Rund 4500 Schwule, Lesben und Transsexuelle gingen unter dem Motto „Akzeptanz! Was sonst?“ für eine vollständige rechtliche Gleichstellung mit Heterosexuellen auf die Straße.

Stuttgart - Farbenfroh und gutgelaunt haben am Samstag auf der Politparade des Christopher Street Days (CSD) in Stuttgart Tausende Schwule, Lesben und Transsexuelle für die Gleichberechtigung mit Heterosexuellen demonstriert. Unter dem Motto „Akzeptanz? Was sonst!“ forderten sie vor allem die Öffnung der Ehe und das volle Adoptionsrecht für Schwulen und Lesben. Rund 4500 Menschen zogen nach Angaben des Veranstalters und der Polizei durch die Innenstadt - deutlich mehr als erwartet.

 

Der Streit um den Bildungsplan und den Aktionsplan der grün-roten Landesregierung mobilisiere die Bewegung, sagte Christoph Michl vom Vorstand der Interessengemeinschaft CSD Stuttgart. Rund 200 000 Zuschauer kamen laut Polizei und Veranstalter zu der Parade. Vergangenes Jahr waren es rund 220 000 gewesen.
Mit Sprüchen, wie „Gleiche Pflichten, gleiche Rechte“ und „Homophobie ist voll schwul“, aber auch Kostümen mit Engelsflügeln und Lackstiefeln warben die Teilnehmer für ihre Forderungen. In einer Bimmelbahn fuhren erstmals Regenbogenfamilien mit - Schwule und Lesben mit ihren Kindern. Bisher können homosexuelle Paare nicht gemeinsam ein Kind adoptieren.

Der Lesben- und Schwulenverband in Deutschland geht davon aus, dass bis zu zehn Prozent der Bevölkerung schwul oder lesbisch sind. Das wären in Baden-Württemberg mehr als eine Million Menschen.
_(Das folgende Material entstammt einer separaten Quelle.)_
(* ===== verification/DirentSpec.v ===== *)
(** The cached entries of a directory (module [Dirents] of DirentCache): cookies are unique, and
    insertion, lookup by name and by cookie, deletion and release agree with each other. Module
    [DirentSpec]. *)

From stdpp Require Import sorting.
From S2P Require Import Prelude AvlTree AvlSpec AvlRotate AvlInsert AvlIter AvlRemove DirentCache DirentTrees.
Local Open Scope Z_scope.

Module DirentSpec.

Import Avl AvlSpec AvlInsert AvlIter Dirents DirentTrees.

(** ** The invariant *)

Definition active (x : side) : bool := match x with Act => true | Del => false end.

Definition live (e : dirent) : bool := Z.land (flags e) DIR_ENTRY_FLAG_DELETED =? 0.

(** The entries of the two trees [F]: those of the tree of deleted entries are marked, cookies
    are legal, and no cookie is in both trees. *)
Record dir_ok (d : dir) (F : tr * tr) : Prop := {
  ok_two : two d F;
  ok_ent : forall x v, v ∈ elems (sel x F) -> exists e, ents d !! v = Some e /\ MIN_COOKIE_VAL <= k e < 2 ^ 64 /\ live e = active x;
  ok_keys : forall v w, v ∈ elems (sel Act F) -> w ∈ elems (sel Del F) -> cookie_of (ents d) v <> cookie_of (ents d) w
}.

(** The fields that the operations on the trees leave. *)
Definition same_head (d d' : dir) : Prop := is_dir d' = is_dir d /\ dflags d' = dflags d /\ nbactive d' = nbactive d.

Lemma same_head_trans d1 d2 d3 : same_head d1 d2 -> same_head d2 d3 -> same_head d1 d3.
Proof. unfold same_head. naive_solver congruence. Qed.

Lemma set_tree_head x t n d : same_head d (set_tree x t n d). Proof. by destruct x. Qed.
Lemma set_tree_ents x t n d : ents (set_tree x t n d) = ents d. Proof. by destruct x. Qed.
Lemma set_tree_nodes x t n d : nodes (set_tree x t n d) = n. Proof. by destruct x. Qed.

(** Nodes outside the trees stay. *)
Definition kept (F : tr * tr) (d d' : dir) : Prop := forall a, (forall x, a ∉ elems (sel x F)) -> nodes d' !! a = nodes d !! a.

Lemma wf_addr cmp s t v : wf cmp s t -> v ∈ elems t -> addr v.
Proof. intros H Hv. by apply (rep_addr _ _ _ _ (at_rep _ _ _ (wf_at _ _ _ H))). Qed.

Lemma ok_addr d F x v : dir_ok d F -> v ∈ elems (sel x F) -> addr v.
Proof. intros H Hv. by apply (wf_addr _ _ _ _ (two_wf _ _ (ok_two _ _ H) x)). Qed.

Lemma addr_ne0 v : addr v -> v <> 0. Proof. unfold addr. lia. Qed.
In der bundesweiten Debatte um die Öffnung der Ehe für gleichgeschlechtliche Partnerschaften hatte der SPD-Landesvorsitzende Nils Schmid die Union vor der Veranstaltung erneut attackiert. „Es ist eine Schande, dass die CDU einer ganzen Bevölkerungsgruppe weiterhin ihre vollen bürgerlichen Rechte verweigert, nur weil sie sich weigert, im 21. Jahrhundert anzukommen“, sagte Schmid, der mit seiner Frau Tülay bei der Parade mitlief. Auch Stuttgarts Oberbürgermeister Fritz Kuhn (Grüne) war als Schirmherr der Veranstaltung mit seiner Frau Waltraud Ulshöfer mit dabei.

Nach dem deutlichen Votum der Iren für eine Öffnung der Ehe und der Entscheidung des Supreme Court in den USA für das Eherecht für Schwule und Lesben verspüren die Befürworter auch in Deutschland Rückenwind. Der Berliner Landesverband der CDU stimmte am Freitag allerdings mehrheitlich gegen eine Öffnung der Ehe für Homosexuelle und schloss sich damit der Haltung von Bundeskanzlerin Angela Merkel (CDU) an. Mancher in der Szene nutzt die Regierungschefin trotzdem ironisch für seine Zwecke: Ein neues Lesben-Magazin aus Berlin wirbt in einem Video-Clip derzeit mit einem Merkel-Double für sich.

Die Debatte um den Bildungsplan von Grün-Rot treibt nicht nur die Gegner nach wie vor um, wie beispielsweise das Schild „Demo für alle? Ehe für alle!“ der Grünen Jugend zeigte. Im kommenden Jahr soll der neue Bildungsplan in Kraft treten und an den Schulen auch für mehr Akzeptanz von sexueller Vielfalt sorgen. Im Juni hatte das Kabinett einen Aktionsplan gegen die Diskriminierung von sexuellen Minderheiten, etwa in der Arbeitswelt, verabschiedet.

Bereits sechsmal sind die Gegner der Projekte unter dem Motto „Demo für alle“ in Stuttgart auf die Straße gegangen. Sie sehen eine Überbetonung von Interessen einzelner Gruppen.

Der CSD erinnert an die Vorfälle am 28. Juni 1969 in der New Yorker Christopher Street: Nach einer Polizeirazzia in einer Bar kam es damals zum Aufstand von Homosexuellen und anderen sexuellen Minderheiten gegen Polizeiwillkür mit Straßenschlachten.